#### EXERCISE INSTRUCTIONS
Find the line containing "(str_len s =?" in the listing below. Repeat it exactly, along with each following line up to and including the one containing "else if decide".

*** Begin section ***

(* ===== verification/Signature.v ===== *)
(** * src/edge/signature.js

    The signature of a plugin package: the text that is signed, the trusted
    keys, the check and what may run.  [sign] (used by tests and tools) is
    not modelled. *)

From stdpp Require Import sorting.
From S2P Require Import Prelude Gcplugin JsBuffer JsMap JsValues JsSet Crypto EdgeConstants.

Local Open Scope Z_scope.

Definition SIGNATURE_FILE : jstr := js "signature".
Definition HEADER : jstr := js "GCPLUGIN-MANIFEST-V1" ++ [10].

(** [/^[A-Za-z0-9+/]{43}=$/] *)
Definition B64_32 (s : jstr) : bool :=
  (str_len s =? 44) && forallb (λ c, is_alnum c || (c =? 43) || (c =? 47)) (take 43 s)
  && bool_decide (drop 43 s = [61]).

(** [s.replace(/#.*$/, '')]: from the first hash sign that no line end follows. *)
Definition line_end (c : Z) : bool := (c =? 10) || (c =? 13) || (c =? 8232) || (c =? 8233).
Fixpoint strip_comment (s : jstr) : jstr :=
  match s with
  | [] => []
  | c :: r => if (c =? 35) && negb (existsb line_end r) then [] else c :: strip_comment r
  end.

Fixpoint key_lines (lines : list jstr) : res (list jstr) :=
  match lines with
  | [] => Ok []
  | l :: lines =>
      match trim (strip_comment l) with
      | [] => key_lines lines
      | s => if B64_32 s then r ← key_lines lines; Ok (s :: r) else Throw "invalid key line in trusted-keys.txt"
      end
  end.
Definition parseKeyFile (text : jstr) : res (list jstr) := key_lines (split_on 10 text).

(** The four results; a key with its id for the two that verify. *)
Inductive sig_status := Unsigned | Trusted | Untrusted | Invalid.
#[export] Instance sig_status_eq_dec : EqDecision sig_status.
Proof. solve_decision. Defined.
Record verdict := Verdict { vd_status : sig_status; vd_publicKey : option jstr; vd_keyId : option jstr }.

Definition acceptable (status : sig_status) (allowUnsigned : bool) : bool :=
  if decide (status = Trusted) then true
  else if decide (status = Invalid) then false
  else allowUnsigned && (bool_decide (status = Unsigned) || bool_decide (status = Untrusted)).

Section Signature.
Context `{Node}.

(** A line of the signed text: the digest of a file and its path. *)
Definition manifest_line (files : list file) (p : jstr) : jstr :=
  hex (sha256 (default [] (map_get files p))) ++ 32 :: p ++ [10].

Definition signed_paths (files : list file) : list jstr :=
  sort_by id (filter (λ p, p ≠ SIGNATURE_FILE) files.*1).

Definition canonicalManifest (files : list file) : list Z :=
  utf8_encode (HEADER ++ (signed_paths files ≫= manifest_line files)).

Definition publicKeyFromRaw (b64 : jstr) : res (list Z) :=
  if negb (B64_32 b64) then Throw "invalid public key"
  else let raw := from_base64 b64 in
       if negb (blen raw =? 32) then Throw "invalid public key" else Ok raw.

(** [builtin]: the keys of the key file; [extra]: GC_EDGE_PUBKEYS. *)
Definition extra_keys (extra : option jstr) : list jstr :=
  match extra with
  | Some e =>
      if nonempty (trim e) then
        match JSON_parse e with
        | Some (JArr list) =>
            omap (λ k, match k with JStr k => if B64_32 (trim k) then Some (trim k) else None | _ => None end) list
        | _ => []
        end
      else []
  | None => []
  end.
Definition trustedKeys (builtin : list jstr) (extra : option jstr) : list jstr := uniq (builtin ++ extra_keys extra).

Definition keyId (b64 : jstr) : jstr := take 16 (hex (sha256 (from_base64 b64))).

(** The key and the signature of a document in the right format. *)
Definition signature_doc (doc : option json) : option (jstr * jstr) :=
  match doc with
  | Some (JObj d) =>
      match field d (js "v"), field d (js "sig"), field d (js "publicKey") with
      | Some (JNum (NInt 1)), Some (JStr s), Some (JStr k) =>
          if is_str (field d (js "alg")) (js "Ed25519") then Some (k, s) else None
      | _, _, _ => None
      end
  | _ => None
  end.

Definition verify (files : list file) (keys : list jstr) : verdict :=
  match map_get files SIGNATURE_FILE with
  | None => Verdict Unsigned None None
  | Some sf =>
      match signature_doc (JSON_parse (utf8_decode sf)) with
      | None => Verdict Invalid None None
      | Some (publicKey, s) =>
          match publicKeyFromRaw publicKey with
          | Ok key =>
              let sig := from_base64 s in
              if (blen sig =? 64) && ed25519_verify key (canonicalManifest files) sig then
                Verdict (if bool_decide (publicKey ∈ keys) then Trusted else Untrusted)
                  (Some publicKey) (Some (keyId publicKey))
              else Verdict Invalid None None
          | _ => Verdict Invalid None None
          end
      end
  end.
End Signature.

(** * Properties of the signature check

    The text that is signed says exactly which paths a package has and what
    their digests are, and a package counts as trusted only when a trusted
    key signed that text. *)

(** ** The order of paths *)

Definition str_le (a b : jstr) : Prop := str_lt b a = false.

#[export] Instance str_le_trans : Transitive str_le.
Proof.
  unfold str_le. intros a b c Hab Hbc. destruct (str_lt c a) eqn:E; [|done].
  destruct (str_lt_total a b) as [->|[H|H]]; [congruence | | congruence].
  pose proof (str_lt_trans c a b E H). congruence.
Qed.
#[export] Instance str_le_antisymm : AntiSymm (=) str_le.
Proof. intros a b Hab Hba. unfold str_le in *. destruct (str_lt_total a b) as [->|[?|?]]; congruence. Qed.

Lemma insert_by_sorted x l : Sorted str_le l → Sorted str_le (insert_by id x l).
Proof.
  induction 1 as [|y l Hs IH Hd]; cbn [insert_by]; [by repeat constructor |].
  destruct (str_lt (id y) (id x)) eqn:E; cbn [id] in *.
  - constructor; [done |]. destruct l as [|z l]; cbn [insert_by]; [constructor; by apply str_lt_asymm |].
    apply HdRel_inv in Hd. destruct (str_lt (id z) (id x)); constructor; [done | by apply str_lt_asymm].
  - constructor; [by constructor | by constructor].
Qed.
Lemma sort_by_sorted l : Sorted str_le (sort_by id l).
Proof. induction l as [|x l IH]; [constructor | by apply insert_by_sorted]. Qed.
Lemma sort_by_unique l k : l ≡ₚ k → sort_by id l = sort_by id k.
Proof.
  intros Hp. apply (Sorted_unique str_le); [apply sort_by_sorted.. |]. by rewrite !sort_by_perm.
Qed.

Section Facts.
Context `{Node}.

(** The digests of a package, by path. *)
Definition digest (files : list file) (p : jstr) : option (list Z) := sha256 <$> map_get files p.

Lemma elem_of_signed_paths files p : p ∈ signed_paths files ↔ p ∈ files.*1 ∧ p ≠ SIGNATURE_FILE.
Proof. unfold signed_paths. rewrite sort_by_perm, list_elem_of_filter. naive_solver. Qed.

(** A path of a package holds neither a line end nor anything outside ASCII. *)
Lemma path_no_newline p : path_ok p → 10 ∉ p.
Proof.
  intros Hp Hin. unfold path_ok, checkPath in Hp. destruct (_ || _); [done |]. destruct (_ || _ || _); [done |].
  destruct (_ <? _); [done |]. destruct (existsb _ _) eqn:He; [done |]. apply not_true_iff_false in He. apply He.
  assert (∃ s, s ∈ split_on path_sep p ∧ 10 ∈ s) as (s & Hs & Hins).
  { clear -Hin. induction p as [|c p IH]; [by apply elem_of_nil in Hin |]. cbn [split_on].
    apply elem_of_cons in Hin as [<-|Hin].
    - cbn. destruct (split_on path_sep p); eexists; (split; [by left | by left]).
    - destruct (IH Hin) as (s & Hs & H10). destruct (c =? path_sep); [exists s; split; [by right | done] |].
      destruct (split_on path_sep p) as [|h t]; [by apply elem_of_nil in Hs |].
      apply elem_of_cons in Hs as [->|Hs]; [exists (c :: h) | exists s]; (split; [|by (done || right)]); [by left | by right]. }
  apply existsb_exists. exists s. split; [by apply list_elem_of_In |]. rewrite orb_true_iff. right.
  apply negb_true_iff, not_true_iff_false. destruct s as [|c s]; [by apply elem_of_nil in Hins |]. cbn [SEGMENT_RE].
  intros [[Hc Hr]%andb_true_iff _]%andb_true_iff. unfold segment_unit, is_alnum, is_digit, is_lower, is_upper in *.
  apply elem_of_cons in Hins as [<-|Hins]; [lia |]. rewrite forallb_forall in Hr.
  apply list_elem_of_In in Hins. specialize (Hr _ Hins). lia.
Qed.

Lemma hex_no_newline b : is_bytes b → 10 ∉ hex b.
Proof.
  intros [Hu _]%hex_units Hin%list_elem_of_In. rewrite forallb_forall in Hu. specialize (Hu _ Hin). done.
Qed.

(** Lines can be told apart. *)
Lemma manifest_lines_inj f g ps qs :
  Forall path_ok ps → Forall path_ok qs →
  ps ≫= manifest_line f = qs ≫= manifest_line g →
  ps = qs ∧ Forall (λ p, sha256 (default [] (map_get f p)) = sha256 (default [] (map_get g p))) ps.
Proof.
  intros Hp. revert qs. induction Hp as [|p ps Hp Hps IH]; intros qs Hq; destruct Hq as [|q qs Hq Hqs];
    cbn [mbind list_bind]; [done | | |].
  - unfold manifest_line. destruct (hex _) eqn:E; [done | done].
  - unfold manifest_line. destruct (hex _) eqn:E; [done | done].
  - unfold manifest_line at 1 3. intros E. set (x := sha256 _) in E. set (y := sha256 _) in E.
    assert (is_bytes x ∧ is_bytes y ∧ length (hex x) = length (hex y)) as (Hx & Hy & Hlen).
    { split_and!; [apply sha256_bytes.. |]. unfold x, y. by rewrite !hex_length, !sha256_length. }
    assert ((hex x ++ 32 :: p) ++ 10 :: (ps ≫= manifest_line f) = (hex y ++ 32 :: q) ++ 10 :: (qs ≫= manifest_line g)) as E'.
    { rewrite <- !app_assoc in *. cbn [app] in *. rewrite <- !app_assoc in E. exact E. }
    apply app_sep_inj in E' as [E1 E2].
    + apply app_inj_1 in E1 as [Ehex [= ->]]; [|done]. destruct (IH _ Hqs E2) as [-> Hall].
      split; [done |]. constructor; [by apply hex_inj | done].
    + apply not_elem_of_app. split; [by apply hex_no_newline |]. apply not_elem_of_cons. split; [done | by apply path_no_newline].
    + apply not_elem_of_app. split; [by apply hex_no_newline |]. apply not_elem_of_cons. split; [done | by apply path_no_newline].
Qed.

Definition paths_ok (files : list file) : Prop := map_ok files ∧ Forall path_ok files.*1.

Lemma signed_paths_ok files : paths_ok files → Forall path_ok (signed_paths files).
Proof.
  intros [_ Hp]. apply Forall_forall. intros p [Hin _]%elem_of_signed_paths. rewrite Forall_forall in Hp. by apply Hp.
Qed.

Lemma manifest_text_ascii files : paths_ok files → is_ascii (HEADER ++ (signed_paths files ≫= manifest_line files)).
Proof.
  intros Hf. apply Forall_app_2; [apply (bool_decide_unpack _); by vm_compute |].
  apply Forall_bind. eapply Forall_impl; [by apply signed_paths_ok |]. intros p [Hp _]%path_ok_ascii.
  unfold manifest_line. apply Forall_app_2; [apply hex_units, sha256_bytes |].
  constructor; [lia |]. apply Forall_app_2; [done |]. by repeat constructor.
Qed.

Lemma digest_None files p : digest files p = None ↔ p ∉ files.*1.
Proof. unfold digest. rewrite fmap_None. apply map_get_None. Qed.

(** C34: two packages have the same signed text exactly when they have the
    same paths with the same digests, the file of the signature apart: a
    signature covers the whole package. *)
Theorem canonicalManifest_covers f g :
  paths_ok f → paths_ok g →
  canonicalManifest f = canonicalManifest g ↔ ∀ p, p ≠ SIGNATURE_FILE → digest f p = digest g p.
Proof.
  intros Hf Hg. unfold canonicalManifest. rewrite !utf8_encode_ascii by by apply manifest_text_ascii. split.
  - intros E%(inj (app HEADER)). apply manifest_lines_inj in E as [Ep Hd]; [|by apply signed_paths_ok..].
    intros p Hne. rewrite Forall_forall in Hd.
    assert (p ∈ f.*1 ↔ p ∈ g.*1) as Hin.
    { pose proof (elem_of_signed_paths f p). pose proof (elem_of_signed_paths g p). rewrite Ep in *. naive_solver. }
    unfold digest. destruct (map_get f p) as [x|] eqn:Ex, (map_get g p) as [y|] eqn:Ey; cbn; [| | |done].
    + f_equal. specialize (Hd p). rewrite Ex, Ey in Hd. apply Hd, elem_of_signed_paths. split; [|done].
      apply map_get_elem in Ex. apply list_elem_of_fmap. by exists (p, x).
    + apply map_get_None in Ey. apply map_get_elem in Ex. destruct Ey. apply Hin, list_elem_of_fmap. by exists (p, x).
    + apply map_get_None in Ex. apply map_get_elem in Ey. destruct Ex. apply Hin, list_elem_of_fmap. by exists (p, y).
  - intros Hd. f_equal. assert (signed_paths f = signed_paths g) as Ep.
    { apply sort_by_unique, NoDup_Permutation; [apply NoDup_filter, Hf | apply NoDup_filter, Hg |].
      intros p. rewrite !list_elem_of_filter.
      split; intros [Hne Hp]; (split; [done |]); apply dec_stable; intros Hn%digest_None;
        [rewrite <- Hd in Hn by done | rewrite Hd in Hn by done]; by apply digest_None in Hn. }
    rewrite Ep. assert (Forall (λ p, p ≠ SIGNATURE_FILE) (signed_paths g)) as Hne
      by (apply Forall_forall; intros p; by intros [_ ?]%elem_of_signed_paths).
    assert (Forall (λ p, p ∈ f.*1) (signed_paths g)) as Hin.
    { rewrite <- Ep. apply Forall_forall. by intros p [? _]%elem_of_signed_paths. }
    clear Ep. induction Hne as [|p ps Hne _ IH]; [done |]. apply Forall_cons in Hin as [Hp Hin]. cbn [mbind list_bind].
    rewrite (IH Hin). f_equal. unfold manifest_line. specialize (Hd p Hne). unfold digest in Hd.
    destruct (map_get f p) eqn:Ex; [|by apply map_get_None in Ex].
    destruct (map_get g p) eqn:Ey; [|done]. cbn in *. congruence.
Qed.

(** What the status of a package says. *)
Lemma verify_spec files keys v :
  verify files keys = v → vd_status v = Trusted ∨ vd_status v = Untrusted →
  ∃ sf k s key, map_get files SIGNATURE_FILE = Some sf ∧ signature_doc (JSON_parse (utf8_decode sf)) = Some (k, s) ∧
    publicKeyFromRaw k = Ok key ∧ blen (from_base64 s) = 64 ∧
    ed25519_verify key (canonicalManifest files) (from_base64 s) = true ∧
    vd_publicKey v = Some k ∧ vd_keyId v = Some (keyId k) ∧ (vd_status v = Trusted ↔ k ∈ keys).
Proof.
  intros <- Hst. unfold verify in *. destruct (map_get files SIGNATURE_FILE) as [sf|]; [|by destruct Hst].
  destruct (signature_doc _) as [[k s]|] eqn:Hdoc; [|by destruct Hst].
  destruct (publicKeyFromRaw k) as [key| |] eqn:Hk; [|by destruct Hst..].
  destruct (_ && _) eqn:Hv; [|by destruct Hst]. apply andb_true_iff in Hv as [?%Z.eqb_eq ?].
  exists sf, k, s, key. split_and!; try done. cbn. case_bool_decide; naive_solver.
Qed.
End Facts.

(** Two packages with the same content in another order, one with its signature. *)
Lemma canonicalManifest_covers_witness :
  let f : list file := [(js "b.js", [1]); (js "a.js", [2])] in
  let g : list file := [(js "signature", [7]); (js "a.js", [2]); (js "b.js", [1])] in
  @canonicalManifest (toy_node (λ _, None)) f = @canonicalManifest (toy_node (λ _, None)) g.
Proof.
  apply (canonicalManifest_covers (H := toy_node (λ _, None)) [(js "b.js", [1]); (js "a.js", [2])]
           [(js "signature", [7]); (js "a.js", [2]); (js "b.js", [1])]).
  - split; [apply (bool_decide_unpack (NoDup _)); by vm_compute | by repeat constructor].
  - split; [apply (bool_decide_unpack (NoDup _)); by vm_compute | by repeat constructor].
  - intros p Hne. unfold digest, map_get. repeat case_decide; subst; try done.
Defined.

*** End section ***

#### SOLUTION TO THIS EXERCISE
  (str_len s =? 44) && forallb (λ c, is_alnum c || (c =? 43) || (c =? 47)) (take 43 s)
  && bool_decide (drop 43 s = [61]).

(** [s.replace(/#.*$/, '')]: from the first hash sign that no line end follows. *)
Definition line_end (c : Z) : bool := (c =? 10) || (c =? 13) || (c =? 8232) || (c =? 8233).
Fixpoint strip_comment (s : jstr) : jstr :=
  match s with
  | [] => []
  | c :: r => if (c =? 35) && negb (existsb line_end r) then [] else c :: strip_comment r
  end.

Fixpoint key_lines (lines : list jstr) : res (list jstr) :=
  match lines with
  | [] => Ok []
  | l :: lines =>
      match trim (strip_comment l) with
      | [] => key_lines lines
      | s => if B64_32 s then r ← key_lines lines; Ok (s :: r) else Throw "invalid key line in trusted-keys.txt"
      end
  end.
Definition parseKeyFile (text : jstr) : res (list jstr) := key_lines (split_on 10 text).

(** The four results; a key with its id for the two that verify. *)
Inductive sig_status := Unsigned | Trusted | Untrusted | Invalid.
#[export] Instance sig_status_eq_dec : EqDecision sig_status.
Proof. solve_decision. Defined.
Record verdict := Verdict { vd_status : sig_status; vd_publicKey : option jstr; vd_keyId : option jstr }.

Definition acceptable (status : sig_status) (allowUnsigned : bool) : bool :=
  if decide (status = Trusted) then true
  else if decide (status = Invalid) then false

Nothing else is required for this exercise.